Technical information
- Licensing authority: FCC
- Class: D
- Power: 5,000 watts day; 147 watts night;
- Transmitter coordinates: 35°05′54″N 78°53′12″W﻿ / ﻿35.09833°N 78.88667°W
- Translator: 99.7 W259CY (Fayetteville)

Links
- Public license information: Public file; LMS;
- Webcast: Listen live
- Website: www.widu1600.com

= WIDU =

Radio station in Fayetteville, North Carolina

WIDU (1600 AM) is a radio station broadcasting a gospel music format. Licensed to Fayetteville, North Carolina, United States, it serves the Fayetteville metropolitan area. The station is owned by WIDU Broadcasting, Inc.

==History==
WIDU was Fayetteville's fourth radio station when it signed on in December 1958 with 1,000 watts of power and a Top 40 format. Six years later, WIDU became the city's first black radio station. In 1987, Wes Cookman, who is white and later married a black woman he met at WIDU, became majority owner and changed its format to black gospel. Bill Belche Sr., one of those who started the station, had recently died and the WIDU was having trouble competing with larger stations.

In 1998, Cookman bought WAGR in Lumberton and WEWO in Laurinburg.

Later, Cookman added WFMO in Fairmont to what was called "WE-DO" network, whose black gospel and news and information programming originated from the WIDU studios.

Terry Jordan of WFNC became the WE-DO network's only white host in 2001 but ended up moving the show to WAZZ after two weeks; he remained an engineer for WE-DO network.
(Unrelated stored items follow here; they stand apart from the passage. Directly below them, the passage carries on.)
(* ===== verification/GoTime.v ===== *)
(** * The parts of Go's [time] the agent uses

    An instant is a number of nanoseconds since the Unix epoch; a [Duration]
    is an int64 of nanoseconds. *)

From S2P Require Import Prelude GoStrings GoJson GoJsonFacts.

Local Open Scope Z_scope.

Definition Nanosecond : Z := 1.
Definition Millisecond : Z := 1000000.
Definition Second : Z := 1000000000.
Definition Minute : Z := 60 * Second.

(** [t.Sub(u)]: the difference, saturating at the bounds of a [Duration]. *)
Definition time_sub (t u : Z) : Z := Z.max minInt64 (Z.min maxInt64 (t - u)).

(** Unary minus on a [Duration] wraps around. *)
Definition dur_neg (d : Z) : Z := wrap64 (- d).

(** ** Civil dates (proleptic Gregorian calendar) *)

Definition days_from_civil (y m d : Z) : Z :=
  let y' := if m <=? 2 then y - 1 else y in
  let era := y' / 400 in
  let yoe := y' - era * 400 in
  let mp := if 2 <? m then m - 3 else m + 9 in
  let doy := (153 * mp + 2) / 5 + d - 1 in
  let doe := yoe * 365 + yoe / 4 - yoe / 100 + doy in
  era * 146097 + doe - 719468.

(** Year of era (March-based), month and day of a day of era. *)
Definition civil_of_doe (doe : Z) : Z * Z * Z :=
  let yoe := (doe - doe / 1460 + doe / 36524 - doe / 146096) / 365 in
  let doy := doe - (365 * yoe + yoe / 4 - yoe / 100) in
  let mp := (5 * doy + 2) / 153 in
  let d := doy - (153 * mp + 2) / 5 + 1 in
  let m := if mp <? 10 then mp + 3 else mp - 9 in
  (yoe, m, d).

Definition civil_from_days (z : Z) : Z * Z * Z :=
  let z := z + 719468 in
  let era := z / 146097 in
  let '(yoe, m, d) := civil_of_doe (z - era * 146097) in
  let y := yoe + era * 400 in
  ((if m <=? 2 then y + 1 else y), m, d).

Definition leap (y : Z) : bool :=
  (y `mod` 4 =? 0) && (negb (y `mod` 100 =? 0) || (y `mod` 400 =? 0)).

Definition days_in (m y : Z) : Z :=
  if m =? 2 then (if leap y then 29 else 28)
  else if (m =? 4) || (m =? 6) || (m =? 9) || (m =? 11) then 30 else 31.

(** ** RFC 3339 *)

(** A two-digit field; [getnum(value, true)]. *)
Definition num2 (s : string) : option (Z * string) :=
  match s with
  | String a (String b r) =>
      if is_digit a && is_digit b then Some (digit_val a * 10 + digit_val b, r) else None
  | _ => None
  end.

(** One or two digits; [getnum(value, false)], which Go uses for the hour. *)
Definition num12 (s : string) : option (Z * string) :=
  match num2 s with
  | Some x => Some x
  | None =>
      match s with
      | String a r => if is_digit a then Some (digit_val a, r) else None
      | "" => None
      end
  end.

Definition lit (z : Z) (s : string) : option string :=
  match s with String c r => if code c =? z then Some r else None | "" => None end.

Definition pow10 (n : nat) : Z := 10 ^ Z.of_nat n.

(** A fractional second, after a dot or a comma; nanosecond precision. *)
Definition frac (s : string) : Z * string :=
  match s with
  | String c (String d r) =>
      if ((code c =? 46) || (code c =? 44)) && is_digit d then
        let '(ds, rest) := span is_digit (String d r) in
        let ds := String.substring 0 9 ds in
        (default 0 (digits_val 0 ds) * pow10 (9 - String.length ds), rest)
      else (0, s)
  | _ => (0, s)
  end.

(** The zone, as an offset in seconds east of UTC. *)
Definition zone (s : string) : option (Z * string) :=
  match lit 90 s with
  | Some r => Some (0, r)
  | None =>
      match s with
      | String sgn r =>
          '(h, r) ← num2 r; r ← lit 58 r; '(m, r) ← num2 r;
          if (24 <? h) || (60 <? m) then None
          else if code sgn =? 43 then Some (h * 3600 + m * 60, r)
          else if code sgn =? 45 then Some (- (h * 3600 + m * 60), r)
          else None
      | "" => None
      end
  end.

(** [time.Parse(time.RFC3339, s)]. *)
Definition parse_rfc3339 (s : string) : option Z :=
  '(c, s) ← num2 s; '(y, s) ← num2 s; s ← lit 45 s;
  '(mo, s) ← num2 s; s ← lit 45 s;
  '(d, s) ← num2 s; s ← lit 84 s;
  '(h, s) ← num12 s; s ← lit 58 s;
  '(mi, s) ← num2 s; s ← lit 58 s;
  '(se, s) ← num2 s;
  let '(ns, s) := frac s in
  '(off, s) ← zone s;
  let y := c * 100 + y in
  if negb (String.eqb s "") || (mo <? 1) || (12 <? mo) || (d <? 1) || (days_in mo y <? d)
     || (24 <=? h) || (60 <=? mi) || (60 <=? se) then None
  else Some ((days_from_civil y mo d * 86400 + h * 3600 + mi * 60 + se - off) * Second + ns).

Definition fmt2 (z : Z) (r : string) : string :=
  String (chr (48 + z / 10)) (String (chr (48 + z `mod` 10)) r).

(** [t.UTC().Format(time.RFC3339)], for years 0 to 9999. *)
Definition format_rfc3339 (t : Z) : string :=
  let s := t / Second in
  let '(y, mo, d) := civil_from_days (s / 86400) in
  let sod := s `mod` 86400 in
  fmt2 (y / 100) (fmt2 (y `mod` 100) (String (chr 45)
    (fmt2 mo (String (chr 45) (fmt2 d (String (chr 84)
      (fmt2 (sod / 3600) (String (chr 58) (fmt2 ((sod / 60) `mod` 60) (String (chr 58)
        (fmt2 (sod `mod` 60) (String (chr 90) "")))))))))))).

(** The same for years past 9999, which take more digits. *)
Definition format_rfc3339_wide (t : Z) : string :=
  let y := (civil_from_days (t / Second / 86400)).1.1 in
  if (9999 <? y)
  then Itoa y +:+ String.substring 4 (String.length (format_rfc3339 t)) (format_rfc3339 t)
  else format_rfc3339 t.

Example parse_rfc3339_example :
  parse_rfc3339 "2026-08-08T12:30:45.5+05:30" = Some 1786172445500000000.
Proof. vm_compute. reflexivity. Qed.

Example format_rfc3339_example : format_rfc3339 1786172445500000000 = "2026-08-08T07:00:45Z".
Proof. vm_compute. reflexivity. Qed.

(** ** Parsing inverts formatting *)

Definition doe_ok (doe : Z) : bool :=
  let '(yoe, m, d) := civil_of_doe doe in
  let mp := if 2 <? m then m - 3 else m + 9 in
  (0 <=? yoe) && (yoe <? 400) && (1 <=? m) && (m <=? 12) && (1 <=? d)
  && (d <=? days_in m (if m <=? 2 then yoe + 1 else yoe))
  && (yoe * 365 + yoe / 4 - yoe / 100 + ((153 * mp + 2) / 5 + d - 1) =? doe).

(** [P] holds on the [p] integers from [z] on, by bisection. *)
Fixpoint all_range (p : positive) (z : Z) (P : Z → bool) : bool :=
  match p with
  | xH => P z
  | xO q => all_range q z P && all_range q (z + Z.pos q) P
  | xI q => P z && all_range q (z + 1) P && all_range q (z + 1 + Z.pos q) P
  end.

Lemma all_range_spec p z P :
  all_range p z P = true → ∀ x, z ≤ x < z + Z.pos p → P x = true.
Proof.
  revert z. induction p as [q IH|q IH|]; intros z H x Hx; simpl in H.
  - apply andb_true_iff in H as [[H0 H1]%andb_true_iff H2].
    destruct (decide (x = z)) as [->|]; [done|].
    destruct (decide (x < z + 1 + Z.pos q)); [apply (IH _ H1)|apply (IH _ H2)]; lia.
  - apply andb_true_iff in H as [H1 H2].
    destruct (decide (x < z + Z.pos q)); [apply (IH _ H1)|apply (IH _ H2)]; lia.
  - replace x with z by lia. done.
Qed.

Lemma era_ok : all_range 146097 0 doe_ok = true.
Proof. vm_compute. reflexivity. Qed.

Lemma doe_ok_true doe : 0 ≤ doe < 146097 → doe_ok doe = true.
Proof. intros H. exact (all_range_spec 146097 0 doe_ok era_ok doe H). Qed.

Lemma leap_400 y k : leap (y + k * 400) = leap y.
Proof.
  unfold leap.
  assert ((y + k * 400) `mod` 4 = y `mod` 4) as ->
    by (replace (k * 400) with (k * 100 * 4) by lia; apply Z_mod_plus_full).
  assert ((y + k * 400) `mod` 100 = y `mod` 100) as ->
    by (replace (k * 400) with (k * 4 * 100) by lia; apply Z_mod_plus_full).
  by rewrite Z_mod_plus_full.
Qed.

Lemma civil_from_days_spec z y m d :
  civil_from_days z = (y, m, d) →
  1 ≤ m ≤ 12 ∧ 1 ≤ d ≤ days_in m y ∧ days_from_civil y m d = z.
Proof.
  unfold civil_from_days. set (z' := z + 719468). set (era := z' / 146097).
  assert (0 ≤ z' - era * 146097 < 146097) as Hdoe
    by (unfold era; Z.to_euclidean_division_equations; lia).
  pose proof (doe_ok_true _ Hdoe) as Hok. unfold doe_ok in Hok.
  destruct (civil_of_doe _) as [[yoe m'] d'] eqn:E. intros [= <- <- <-].
  bool_to_prop. destruct Hok as ((((((?&?)&?)&?)&?)&Hd)&Heq).
  split; [done|].
  assert (days_in m' (if m' <=? 2 then yoe + era * 400 + 1 else yoe + era * 400)
          = days_in m' (if m' <=? 2 then yoe + 1 else yoe)) as ->.
  { unfold days_in. destruct (m' <=? 2).
    - replace (yoe + era * 400 + 1) with (yoe + 1 + era * 400) by lia. by rewrite leap_400.
    - by rewrite leap_400. }
  split; [done|]. unfold days_from_civil.
  replace (if m' <=? 2 then (if m' <=? 2 then yoe + era * 400 + 1 else yoe + era * 400) - 1
           else if m' <=? 2 then yoe + era * 400 + 1 else yoe + era * 400)
    with (yoe + era * 400) by (destruct (m' <=? 2); lia).
  assert ((yoe + era * 400) / 400 = era) as ->
    by (Z.to_euclidean_division_equations; lia).
  replace (yoe + era * 400 - era * 400) with yoe by lia. lia.
Qed.

Lemma fmt_digit k : 0 ≤ k < 10 → is_digit (chr (48 + k)) = true ∧ digit_val (chr (48 + k)) = k.
Proof.
  intros Hk. unfold is_digit, digit_val, in_range. rewrite code_chr by lia.
  split; [|lia]. apply andb_true_iff. rewrite !Z.leb_le. lia.
Qed.

Lemma num2_fmt2 z r : 0 ≤ z < 100 → num2 (fmt2 z r) = Some (z, r).
Proof.
  intros Hz. unfold num2, fmt2.
  destruct (fmt_digit (z / 10)) as [-> ->]; [Z.to_euclidean_division_equations; lia|].
  destruct (fmt_digit (z `mod` 10)) as [-> ->]; [Z.to_euclidean_division_equations; lia|].
  simpl. do 2 f_equal. Z.to_euclidean_division_equations; lia.
Qed.

Lemma lit_chr z r : 0 ≤ z < 256 → lit z (String (chr z) r) = Some r.
Proof. intros Hz. simpl. by rewrite code_chr, Z.eqb_refl. Qed.

Lemma fmt2_ascii z r :
  0 ≤ z < 100 → all_chars (λ c, code c <? 128) r = true →
  all_chars (λ c, code c <? 128) (fmt2 z r) = true.
Proof.
  intros Hz Hr. unfold fmt2. simpl. rewrite Hr, andb_true_r.
  apply andb_true_iff. rewrite !Z.ltb_lt, !code_chr; Z.to_euclidean_division_equations; lia.
Qed.

(** Instants whose year has four digits, the range of RFC 3339. *)
Definition rfc3339_range (t : Z) : Prop :=
  0 ≤ (civil_from_days (t / Second / 86400)).1.1 ≤ 9999.

Theorem parse_format_rfc3339 t :
  rfc3339_range t → parse_rfc3339 (format_rfc3339 t) = Some (t / Second * Second).
Proof.
  unfold rfc3339_range, format_rfc3339. set (s := t / Second).
  destruct (civil_from_days (s / 86400)) as [[y mo] d] eqn:E. cbn [fst]. intros Hy.
  apply civil_from_days_spec in E as (Hmo & Hd & Hdays).
  assert (days_in mo y ≤ 31) as Hdi.
  { unfold days_in. repeat case_match; lia. }
  set (sod := s `mod` 86400).
  assert (0 ≤ sod < 86400) as Hsod by (apply Z.mod_pos_bound; lia).
  unfold parse_rfc3339.
  assert (0 ≤ y / 100 < 100) by (Z.to_euclidean_division_equations; lia).
  assert (0 ≤ y `mod` 100 < 100) by (Z.to_euclidean_division_equations; lia).
  assert (0 ≤ sod / 3600 < 24) by (Z.to_euclidean_division_equations; lia).
  assert (0 ≤ (sod / 60) `mod` 60 < 60) by (Z.to_euclidean_division_equations; lia).
  assert (0 ≤ sod `mod` 60 < 60) by (Z.to_euclidean_division_equations; lia).
  repeat (first [rewrite num2_fmt2 by lia | rewrite lit_chr by lia]; cbn [mbind option_bind]).
  unfold num12.
  repeat (first [rewrite num2_fmt2 by lia | rewrite lit_chr by lia]; cbn [mbind option_bind]).
  change (frac (String (chr 90) "")) with (0, String (chr 90) ""). cbn beta iota.
  change (zone (String (chr 90) "")) with (Some (0, "")). cbn [mbind option_bind].
  replace (y / 100 * 100 + y `mod` 100) with y by (Z.to_euclidean_division_equations; lia).
  match goal with |- context [if ?b then _ else _] => replace b with false end.
  2:{ symmetry. cbn [String.eqb negb orb]. rewrite !orb_false_iff, !Z.ltb_ge, !Z.leb_gt. lia. }
  rewrite Hdays. f_equal.
  assert (s = s / 86400 * 86400 + sod) by (unfold sod; Z.to_euclidean_division_equations; lia).
  assert (sod = sod / 3600 * 3600 + (sod / 60) `mod` 60 * 60 + sod `mod` 60)
    by (Z.to_euclidean_division_equations; lia).
  lia.
Qed.

Lemma format_rfc3339_ascii t :
  rfc3339_range t → all_chars (λ c, code c <? 128) (format_rfc3339 t) = true.
Proof.
  unfold rfc3339_range, format_rfc3339. set (s := t / Second).
  destruct (civil_from_days (s / 86400)) as [[y mo] d] eqn:E. cbn [fst]. intros Hy.
  apply civil_from_days_spec in E as (Hmo & Hd & _).
  assert (days_in mo y ≤ 31) as Hdi by (unfold days_in; repeat case_match; lia).
  set (sod := s `mod` 86400).
  assert (0 ≤ sod < 86400) as Hsod by (apply Z.mod_pos_bound; lia).
  assert (∀ z r, 0 ≤ z < 128 → all_chars (λ c, code c <? 128) r = true →
    all_chars (λ c, code c <? 128) (String (chr z) r) = true) as Hc.
  { intros z r Hz Hr. simpl. rewrite Hr, code_chr by lia. rewrite andb_true_r. apply Z.ltb_lt. lia. }
  repeat first [apply fmt2_ascii | apply Hc]; try done;
    clearbody s sod; clear Hc; Z.to_euclidean_division_equations; lia.
Qed.

Lemma format_rfc3339_nonempty t : format_rfc3339 t ≠ "".
Proof. unfold format_rfc3339. by destruct (civil_from_days _) as [[??]?]. Qed.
In 2012, Cookman was hosting the "issue-driven and knowledge-based" morning show called "Wake Up", which aired from 9 A.M. to 1 P.M. weekdays. Kirk deViere hosted the program Tuesdays and Thursdays. WIDU also aired church services on Sundays. In 2010, Cookman received the Order of the Long Leaf Pine from North Carolina Governor Beverly Perdue.